The panelists were asked a series of questions by Sharon Krefetz, the Andrea B. and Peter D. Klein ’64 Distinguished Professor and director of the Steinbrecher Fellowship Program, about their experiences as fellows, and about their post-Clark paths.
Michael Staton ’02 connected his Anton Fellowship, in which he studied the rise of punk rock in China, to his position as CEO of Inigral, a social media networking company in San Francisco that works with colleges and universities to build communities to improve student success. He said the company serves half a million students at 150 colleges and universities and is funded by the Bill and Melinda Gates Foundation.
Staton’s route to success, he noted, was “nonlinear,” and included several years as a high school teacher where he “threw out the curriculum and reinvented it from scratch.” That same passion for innovation drew him to the world of venture capital, where, as cofounder of LearnCapital, he funds entrepreneurs developing new ways to use technology to improve learning. The key, he said, is to be able to “present your idea in a coherent fashion” as “you march down that pathway of inquiry.”
‘Once you learn how to understand, you can deal with it.’
~Yeshemebet Legesse ’03
Yeshemebet Legesse ’03 conducted her Anton Fellowship in Tanzania, providing AIDS/HIV awareness and prevention education. Today she works at the Nationalities Service Center in Philadelphia, where she counsels immigrants, refugees and asylum seekers, including torture survivors. She advised current students to “milk everything from your experience at Clark.” Her greatest gift from the University, Legesse said, was learning how to listen — to everything from the personal histories of fellow students to conversations in the cafeteria. “[By listening] you understand the victims of war and genocide.”

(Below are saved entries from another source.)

(* ===== verification/Schedule.v ===== *)
(** * Schedules

    Runs of the cluster that can be computed: a schedule names what happens
    next, [play] executes it and checks that it can happen.  What it computes is
    reachable, so concrete runs of the code are found by evaluation. *)

From stdpp Require Import functions.
From S2P Require Import Prelude Api Raft Cluster.

Local Open Scope Z_scope.

#[export] Instance RequestVoteArgs_eq_dec : EqDecision RequestVoteArgs.
Proof. solve_decision. Defined.
#[export] Instance RequestVoteReply_eq_dec : EqDecision RequestVoteReply.
Proof. solve_decision. Defined.
#[export] Instance AppendEntriesArgs_eq_dec : EqDecision AppendEntriesArgs.
Proof. solve_decision. Defined.
#[export] Instance AppendEntriesReply_eq_dec : EqDecision AppendEntriesReply.
Proof. solve_decision. Defined.
#[export] Instance InstallSnapshotArgs_eq_dec : EqDecision InstallSnapshotArgs.
Proof. solve_decision. Defined.
#[export] Instance InstallSnapshotReply_eq_dec : EqDecision InstallSnapshotReply.
Proof. solve_decision. Defined.
#[export] Instance Request_eq_dec : EqDecision Request.
Proof. solve_decision. Defined.
#[export] Instance Reply_eq_dec : EqDecision Reply.
Proof. solve_decision. Defined.

(** What a scheduler chooses: an event, the delivery of the [i]th request of the
    network to its callee, the handling of the [i]th reply by the caller, a
    crash between events, a crash at the [k]th write of an event. *)
Inductive action :=
  | Do (n : Z) (ev : event)
  | Deliver (i : nat)
  | Receive (i : nat)
  | Crash (n : Z)
  | CrashDuring (n : Z) (ev : event) (k : nat).

Section schedule.
Context (N : Z).

#[export] Instance isNode_dec n : Decision (isNode N n).
Proof. unfold isNode. apply _. Defined.

#[export] Instance enabled_dec w n ev : Decision (enabled N w n ev).
Proof.
  destruct ev as [| |peer|src req|i peer reply|peer args reply|peer args reply| | |];
    simpl; try apply _.
  destruct (w.(w_els) n !! i) as [el|] eqn:He.
  - destruct (decide (peer ∈ el.(el_waiting) ∧
      (peer, n, RequestVoteReq el.(el_args), RequestVoteRep reply) ∈ w.(w_reps))) as [H|H].
    + left. by exists el.
    + right. intros (el' & [= <-] & H'). by apply H.
  - right. by intros (el' & ? & _).
Defined.

(** The event that handles a reply; a vote is counted by the most recent
    collection of the caller. *)
Definition replyEvent (callee : Z) (req : Request) (rep : Reply) : option event :=
  match req, rep with
  | RequestVoteReq _, RequestVoteRep r => Some (EvVoteReply 0 callee r)
  | AppendEntriesReq args, AppendEntriesRep r => Some (EvAppendReply callee args r)
  | InstallSnapshotReq args, InstallSnapshotRep r => Some (EvSnapshotReply callee args r)
  | _, _ => None
  end.

Definition doEvent (w : World) (n : Z) (ev : event) : option outcome :=
  if decide (isNode N n ∧ enabled N w n ev)
  then exec ev (w.(w_node) n) (w.(w_els) n) else None.

Definition act (w : World) (x : action) : option World :=
  match x with
  | Do n ev => o ← doEvent w n ev; Some (after w n ev o)
  | Deliver i =>
      '(src, dst, req) ← w.(w_reqs) !! i;
      o ← doEvent w dst (EvDeliver src req);
      Some (after w dst (EvDeliver src req) o)
  | Receive i =>
      '(callee, caller, req, rep) ← w.(w_reps) !! i;
      ev ← replyEvent callee req rep;
      o ← doEvent w caller ev;
      Some (after w caller ev o)
  | Crash n =>
      if decide (isNode N n) then
        rf ← Make N n (w.(w_node) n).(persister); Some (restart w n rf)
      else None
  | CrashDuring n ev k =>
      o ← doEvent w n ev;
      d ← crashPoints (w.(w_node) n).(persister) o.(o_effs) !! k;
      rf ← Make N n d; Some (restart w n rf)
  end.

Fixpoint play (w : World) (xs : list action) : option World :=
  match xs with
  | [] => Some w
  | x :: xs' => w' ← act w x; play w' xs'
  end.

Lemma doEvent_Some w n ev o :
  doEvent w n ev = Some o →
  isNode N n ∧ enabled N w n ev ∧ exec ev (w.(w_node) n) (w.(w_els) n) = Some o.
Proof. unfold doEvent. case_decide; [|done]. tauto. Qed.

Lemma act_cstep w x w' : act w x = Some w' → cstep N w w'.
Proof.
  destruct x as [n ev|i|i|n|n ev k]; simpl; intros H.
  - apply bind_Some in H as (o & Ho & [= <-]). apply doEvent_Some in Ho as (? & ? & ?).
    by apply C_event.
  - apply bind_Some in H as ([[src dst] req] & _ & (o & Ho & [= <-])%bind_Some).
    apply doEvent_Some in Ho as (? & ? & ?). by apply C_event.
  - apply bind_Some in H as ([[[callee caller] req] rep] & _ & (ev & _ & H)%bind_Some).
    apply bind_Some in H as (o & Ho & [= <-]). apply doEvent_Some in Ho as (? & ? & ?).
    by apply C_event.
  - case_decide; [|done]. apply bind_Some in H as (rf & Hrf & [= <-]). by apply C_crash.
  - apply bind_Some in H as (o & Ho & (d & Hd & (rf & Hrf & [= <-])%bind_Some)%bind_Some).
    apply doEvent_Some in Ho as (? & ? & ?).
    eapply C_crash_during; [done..| |done]. by eapply list_elem_of_lookup_2.
Qed.

Lemma play_csteps w xs w' : play w xs = Some w' → rtc (cstep N) w w'.
Proof.
  revert w. induction xs as [|x xs IH]; intros w H; simpl in H; [by injection H as <-|].
  apply bind_Some in H as (w1 & H1 & H2). eapply rtc_l; [by eapply act_cstep|auto].
Qed.

Lemma play_reachable xs w : play (winit N) xs = Some w → reachable N w.
Proof. apply play_csteps. Qed.
End schedule.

Brooks Marmon ’07 combined a passion for history and an interest in social justice when he traveled to Ghana to volunteer with two youth organizations in the Buduburam refugee camp, while also researching his honors thesis on E. Franklin Frazier and pan-Africanism. Today, he works at the American Council on Education in Washington, D.C., managing the USAID and State Department programs for global partnerships between U.S. educational institutions and similar institutions around the world to find solutions to problems facing developing countries.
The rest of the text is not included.